From: Guido de Silvestri (guidods$##$etb.net.co)
Date: Thu Apr 20 2006 - 17:00:58 EDT
Dear Jmarjorie...
When a mixture has a vapor pressure greater than the calculated, it is
used to say that it shows a positive deviation from the Raoult´s Law.
The must of the mixtures are rated to this category. On these cases, the
partial pressure of each of the components is greater than its ideal
pressure.
It has to be observed (in a concentration .vs. pressure graph) that as
the concentration of the component becomes to 1, in molar fraction, the
partial pressure for this substance tends tangentially to the ideal...

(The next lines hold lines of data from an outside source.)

(* ===== verification/MkfsBoot.v ===== *)
(** * The kernel on the image that mkfs makes

    [main] of mkfs.c, then the kernel started on a disk with that image: recovery finds
    the log empty, the buffer cache shows the image, and [namei] and [readi] find every file
    by its path and read its bytes.  On an image whose root directory has a block less than its size says,
    reading the directory stops the kernel. *)

From S2P Require Export MkfsMain FsLog LogExample.
Local Open Scope Z_scope.

Module MkfsBoot.
Import Bio Log LogSpec LogCrash Txn LogExample CString Layout Fs FsSpec FsFile FsRw FsDir FsLog.
Import Mkfs MkfsSpec MkfsImage MkfsMain.

Local Abbreviation S0 := sblock.

(** ** What depends on the blocks of the disk only *)

Lemma used_same w w' c : (forall c, 0 <= c < 1000 -> w' c = w c) -> 0 <= c < 1000 -> used S0 w' c = used S0 w c.
Proof.
  intros He Hc. unfold used, BBLOCK. rewrite Z.div_small by (unfold BPB; lia). rewrite He; [done|]. by vm_compute.
Qed.

Lemma file_at_same w w' i : (forall c, 0 <= c < 1000 -> w' c = w c) -> 0 <= i < 200 -> dinode_at S0 w' i = dinode_at S0 w i.
Proof. intros He Hi. unfold dinode_at. pose proof (inum_iblock i Hi). by rewrite He by lia. Qed.

Lemma image_same w w' fb files :
  (forall c, 0 <= c < 1000 -> w' c = w c) -> (length files <= 198)%nat -> image_ok w fb files -> image_ok w' fb files.
Proof.
  intros He Hl [Hsb Hbl Hus Hlog Hroot Hfiles Hap Hfree].
  assert (forall i, 0 <= i < 200 -> file_at w' i = file_at w i) as Hat by (intros; unfold file_at; by rewrite (file_at_same w)).
  assert (forall c, 0 <= c < 1000 -> used S0 w c = true -> used S0 w' c = true) as Hu by (intros; by rewrite (used_same w)).
  assert (forall y c, inode_ok S0 w y -> owns w y c -> w' c = w c) as Hsame.
  { intros y c Hok Hc. apply He. destruct (owns_used _ _ _ Hok Hc) as [Hd _]. apply (proj1 (data_block_eq _)) in Hd. lia. }
  assert (forall i, 1 <= i < 2 + Z.of_nat (length files) -> inode_ok S0 w (file_at w i)) as Hinode.
  { intros i Hi. destruct (decide (i = 1)) as [->|Hi1]; [by destruct Hroot as (? & _)|].
    destruct (lookup_lt_is_Some_2 files (Z.to_nat (i - 2)) ltac:(lia)) as [p Hp]. destruct (Hfiles _ p Hp) as [(Hok & _) _].
    by replace (2 + Z.of_nat (Z.to_nat (i - 2))) with i in Hok by lia. }
  assert (forall i c, 1 <= i < 2 + Z.of_nat (length files) -> owns w' (file_at w' i) c <-> owns w (file_at w i) c) as Hown.
  { intros i c Hi. rewrite Hat by lia. pose proof (Hinode i Hi) as Hok.
    destruct (kept_inode w w' (file_at w i) (fun c => Hsame _ c Hok) Hu Hok) as (_ & _ & _ & H). apply H. }
  split.
  - apply (sb_ok_ext g0 S0 w); [by apply He|done].
  - intros c Hc. rewrite He by done. by apply Hbl.
  - intros c Hc. rewrite (used_same w) by done. by apply Hus.
  - by rewrite He.
  - cbn zeta. rewrite Hat by lia. destruct Hroot as (Hok & Ht & Hn & Hs & Hlk & Hdense).
    destruct (kept_inode w w' (file_at w 1) (fun c => Hsame _ c Hok) Hu Hok) as (Hok' & _ & Hf & _).
    destruct (root_size_bounds (length files) Hl) as ([_ Hr2] & _). destruct maxfile_bytes as [_ Hmax].
    destruct (contents_same w w' (file_at w 1) Hf ltac:(lia)) as [_ Hc]. rewrite Hc. split; [exact Hok'|]. split; [exact Ht|]. split; [exact Hn|].
    split; [exact Hs|]. split; [exact Hlk|]. intros H32. by apply (kept_file w w' (file_at w 1) (fun c => Hsame _ c Hok) Hu), Hdense.
  - intros i p Hp x. pose proof (lookup_lt_Some _ _ _ Hp) as Hlt. unfold x. rewrite Hat by lia.
    destruct (Hfiles i p Hp) as (Hfile & Ht & Hn & Hc). pose proof Hfile as (Hok & _).
    destruct (kept_file w w' _ (fun c => Hsame _ c Hok) Hu Hfile) as (Hfile' & -> & _). done.
  - intros i j c Hi Hj Hij. rewrite !Hown by done. by apply Hap.
  - intros i Hi. rewrite (file_at_same w) by (done || lia). by apply Hfree.
Qed.
(** * GPS-disciplined NTP server: a shallow embedding of [GPS.h] and [NTP.h]

    The development follows the two headers of the firmware core.

    - Fixed-width integers are integers in [Z] with the wrap-around of every
      assignment written out ([Bits]).
    - [float] and [double] values are IEEE-754 values of the standard
      library's [SpecFloat], at precisions 24 and 53 ([Flt]).
    - C strings are lists of characters; [strtok], [atoi], [strchr] and
      [String::indexOf] are modelled in [CStr].
    - What the firmware gets from outside (the two hardware clocks, the
      TinyGPS++ decoder, [atof], [snprintf]) is gathered in two type classes.
    - Methods that mutate the object are state transformers in a small state
      monad; every call of [millis()] or [micros()] consumes one clock reading.

    Part I holds the model, Part II the lemmas and theorems. *)

From Stdlib Require Import ZArith Lia Bool List Ascii String SpecFloat.
From stdpp Require Import base list.
From coqutil Require Import Datatypes.RecordSetters.
Import RecordSetters.TriangleBracketNotations.
Local Open Scope Z_scope.

(* ====================================================================== *)
(** * Part I. The model                                                     *)
(* ====================================================================== *)

(** ** Fixed-width integers *)

Module Bits.

Definition wrap (bits x : Z) : Z := x mod 2 ^ bits.

Definition u8 : Z -> Z := wrap 8.
Definition u16 : Z -> Z := wrap 16.
Definition u32 : Z -> Z := wrap 32.
Definition u64 : Z -> Z := wrap 64.

(** [long] and [int] are 32 bits wide on the target; [strtol] saturates. *)
Definition INT_MAX : Z := 2147483647.
Definition INT_MIN : Z := -2147483648.
Definition saturate_int (x : Z) : Z := Z.max INT_MIN (Z.min INT_MAX x).

End Bits.
Export Bits.

(** ** Floating point *)

Module Flt.

Definition f32 := spec_float.
Definition f64 := spec_float.

Definition f32_of_Z (n : Z) : f32 := binary_normalize 24 128 n 0 false.
Definition f64_of_Z (n : Z) : f64 := binary_normalize 53 1024 n 0 false.

(** Conversions between the two formats: exact towards [double], rounded
    to nearest-even towards [float]. *)
Definition f64_of_f32 (x : f32) : f64 :=
  match x with
  | S754_finite s m e => binary_normalize 53 1024 (cond_Zopp s (Zpos m)) e s
  | _ => x
  end.
Definition f32_of_f64 (x : f64) : f32 :=
  match x with
  | S754_finite s m e => binary_normalize 24 128 (cond_Zopp s (Zpos m)) e s
  | _ => x
  end.

(** The [double] literal written [p/q] in decimal, e.g. [0.001 = 1/1000]. *)
Definition f64_lit (p q : Z) : f64 := SFdiv 53 1024 (f64_of_Z p) (f64_of_Z q).

(** C comparison operators; every one of them is false on a NaN. *)
Definition lt (x y : spec_float) : bool := SFltb x y.
Definition le (x y : spec_float) : bool := SFleb x y.
Definition gt (x y : spec_float) : bool := SFltb y x.
Definition ge (x y : spec_float) : bool := SFleb y x.
Definition eq (x y : spec_float) : bool := SFeqb x y.

Definition is_nan (x : spec_float) : bool :=
  match x with S754_nan => true | _ => false end.

(** Truncation towards zero of a finite value, as an integer. *)
Definition trunc (x : spec_float) : Z :=
  match x with
  | S754_finite s m e =>
      let a := if 0 <=? e then Zpos m * 2 ^ e else Zpos m / 2 ^ (- e) in
      cond_Zopp s a
  | _ => 0
  end.

Definition is_finite (x : spec_float) : bool :=
  match x with S754_finite _ _ _ | S754_zero _ => true | _ => false end.

End Flt.

(** ** C strings *)

Module CStr.

Definition NUL : ascii := Ascii.zero.

(** The C-string view of a character buffer ends at the first NUL. *)
Fixpoint c_str (s : list ascii) : list ascii :=
  match s with
  | [] => []
  | c :: s' => if Ascii.eqb c NUL then [] else c :: c_str s'
  end.

Definition is_delim (delims : list ascii) (c : ascii) : bool :=
  existsb (Ascii.eqb c) delims.

Fixpoint skip_delims (delims s : list ascii) : list ascii :=
  match s with
  | [] => []
  | c :: s' => if is_delim delims c then skip_delims delims s' else s
  end.

(** The token up to the next delimiter, and what [strtok] keeps for the
    next call: the text behind that delimiter, or [None] at the end. *)
Fixpoint scan_token (delims s : list ascii) : list ascii * option (list ascii) :=
  match s with
  | [] => ([], None)
  | c :: s' =>
      if is_delim delims c then ([], Some s')
      else let '(tok, rest) := scan_token delims s' in (c :: tok, rest)
  end.

(** [strtok]: leading delimiters are skipped, so a token is never empty
    and a run of delimiters counts as one.  The first call passes
    [Some buffer], later calls the saved position. *)
Definition strtok (saved : option (list ascii)) (delims : list ascii)
  : option (list ascii) * option (list ascii) :=
  match saved with
  | None => (None, None)
  | Some s =>
      match skip_delims delims s with
      | [] => (None, None)
      | s1 => let '(tok, rest) := scan_token delims s1 in (Some tok, rest)
      end
  end.

Definition isspace (c : ascii) : bool :=
  let n := Z.of_N (N_of_ascii c) in (n =? 32) || ((9 <=? n) && (n <=? 13)).

Definition digit_value (c : ascii) : option Z :=
  let n := Z.of_N (N_of_ascii c) in
  if (48 <=? n) && (n <=? 57) then Some (n - 48) else None.

Fixpoint skip_spaces (s : list ascii) : list ascii :=
  match s with
  | [] => []
  | c :: s' => if isspace c then skip_spaces s' else s
  end.

Fixpoint digits (acc : Z) (s : list ascii) : Z :=
  match s with
  | [] => acc
  | c :: s' =>
      match digit_value c with
      | Some d => digits (acc * 10 + d) s'
      | None => acc
      end
  end.

(** [atoi] is [(int) strtol (s, NULL, 10)]: white space, an optional
    sign, then the longest run of digits; anything else ends the number. *)
Definition atoi (s : list ascii) : Z :=
  match skip_spaces s with
  | "-"%char :: r => saturate_int (- digits 0 r)
  | "+"%char :: r => saturate_int (digits 0 r)
  | r => saturate_int (digits 0 r)
  end.

(** Index of the first occurrence of a character ([strchr]). *)
Fixpoint strchr (c : ascii) (s : list ascii) : option nat :=
  match s with
  | [] => None
  | x :: s' => if Ascii.eqb x c then Some O else option_map S (strchr c s')
  end.

Fixpoint starts_with (pat s : list ascii) : bool :=
  match pat, s with
  | [], _ => true
  | _ :: _, [] => false
  | p :: pat', c :: s' => Ascii.eqb p c && starts_with pat' s'
  end.

Fixpoint index_from (pat s : list ascii) (i : Z) : Z :=
  match s with
  | [] => if starts_with pat [] then i else -1
  | _ :: s' => if starts_with pat s then i else index_from pat s' (i + 1)
  end.

(** [String::indexOf]: position of the first occurrence, or -1. *)
Definition indexOf (s : list ascii) (pat : string) : Z :=
  index_from (list_ascii_of_string pat) (c_str s) 0.
Lemma matching_record_is_appended_as_loaded_witness :
  let r' := snd (handleRealtimeMessage specReducer [chatB; chatA] envelopeA
                   scenarioRuntime) in
  eventsSince scenarioRuntime r' = [chatsSignal; appendEvent chatA]
  /\ hd_error (summaries (store r')) = Some chatA
  /\ Permutation (summaries (store r')) [chatB; chatA]
  /\ NoDup (ids (summaries (store r'))).
Proof.
  apply (matching_record_is_appended_as_loaded scenarioRuntime envelopeA chatA).
  - exact scenario_ids_NoDup.
  - simpl. auto.
  - reflexivity.
Defined.

Lemma unknown_chat_leaves_store_unchanged_witness :
  exists r',
    handleRealtimeMessage specReducer [chatB; chatA] envelopeZ scenarioRuntime
    = (Normal Pending, r')
    /\ summaries (store r') = [chatB; chatA]
    /\ eventsSince scenarioRuntime r' = [chatsSignal].
Proof.
  apply (unknown_chat_leaves_store_unchanged specReducer summaries
           [chatB; chatA] envelopeZ scenarioRuntime).
  - intros cid H. inversion H. simpl. intros Hin.
    repeat (destruct Hin as [Hin|Hin]; [discriminate Hin|]). exact Hin.
  - intros s. eexists. split; reflexivity.
Defined.

Lemma resubscription_leaves_no_binding_witness :
  listeners (reactUnmount (reactCommit summaries (Some 0)
               (reactCommit summaries (Some 0) (initialWorld scenarioStore))))
  = [].
Proof.
  apply (@resubscription_leaves_no_binding SpecState summaries
           (initialWorld scenarioStore) (Some 0) (Some 0)).
  - apply initial_wellFormed.
  - reflexivity.
Defined.

Lemma one_record_per_chat_is_preserved_witness :
  count_occ string_dec
    (ids (chatsOf (run specReducer summaries
                     [Deliver 0 envelopeA; Deliver 0 envelopeA';
                      Render (Some 0); Deliver 0 envelopeA]
                     mountedWorld))) "A" = 1.
Proof.
  apply (one_record_per_chat_is_preserved mountedWorld
           [Deliver 0 envelopeA; Deliver 0 envelopeA';
            Render (Some 0); Deliver 0 envelopeA] "A").
  - exact scenario_ids_NoDup.
  - simpl. auto.
Defined.

Lemma malformed_envelope_is_not_validated_witness :
  filter isAppend
    (eventsSince scenarioRuntime
       (snd (handleRealtimeMessage specReducer [chatB; chatA] envelopeNoChat
               scenarioRuntime))) = []
  /\ filter isAppend
       (eventsSince scenarioRuntime
          (snd (handleRealtimeMessage specReducer [chatB; chatA] envelopeNoBody
                  scenarioRuntime))) = [appendEvent chatA]
  /\ filter isConsoleError
       (trace (snd (handleRealtimePayload specReducer [chatB; chatA] None
                      scenarioRuntime)))
     = [EvConsoleError failureLabel chatIdOfNothing].
Proof.
  split; [|split].
  - destruct (malformed_envelope_is_not_validated specReducer mountedWorld 0
                envelopeNoChat) as (_ & _ & _ & H & _).
    exact (proj1 (H [chatB; chatA] scenarioRuntime eq_refl)).
  - destruct (malformed_envelope_is_not_validated specReducer mountedWorld 0
                envelopeNoBody) as (_ & _ & _ & _ & H & _).
    refine (proj2 (H [chatB; chatA] scenarioRuntime _)).
    intros a s. destruct a; eexists; reflexivity.
  - destruct (malformed_envelope_is_not_validated specReducer mountedWorld 0
                envelopeNoBody) as (_ & _ & _ & _ & _ & _ & H).
    rewrite (H chatB [chatA] scenarioRuntime _ eq_refl). reflexivity.
Defined.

In other words, the Raoult´s Law is almost applicable to the present
substance in larges concentrations. These are the cases of all the
substances, but there is an exception case, which is, when the
components exhibit strong physical or chemical interaction, such an
association inside the vapor phase or an electrolytic dissociation
inside the liquids.
In the cases when a significant deviation from the ideal exists, and the
vapor pressures of the components in both are not so far between them,
the total pressure in a constant temperature curves, could increase to a
maximum (or a minimum) in a given concentration. Those mixtures present
an azeotrope and are known as constant boiling point mixture.
Particularly, to your case, In a first sight, the two boiling points are
very different, but there are two subjects that you have to investigate
to be sure: Firstly, you have to watch out in the literature for the
total pressure–composition system (in the International critical Tables,
for example) related to your compounds and, starting with the data,
built the concentration .vs. pressure graph, and secondly, read about
azeotropes in “The molecular thermodynamics of fluid phase equlibria”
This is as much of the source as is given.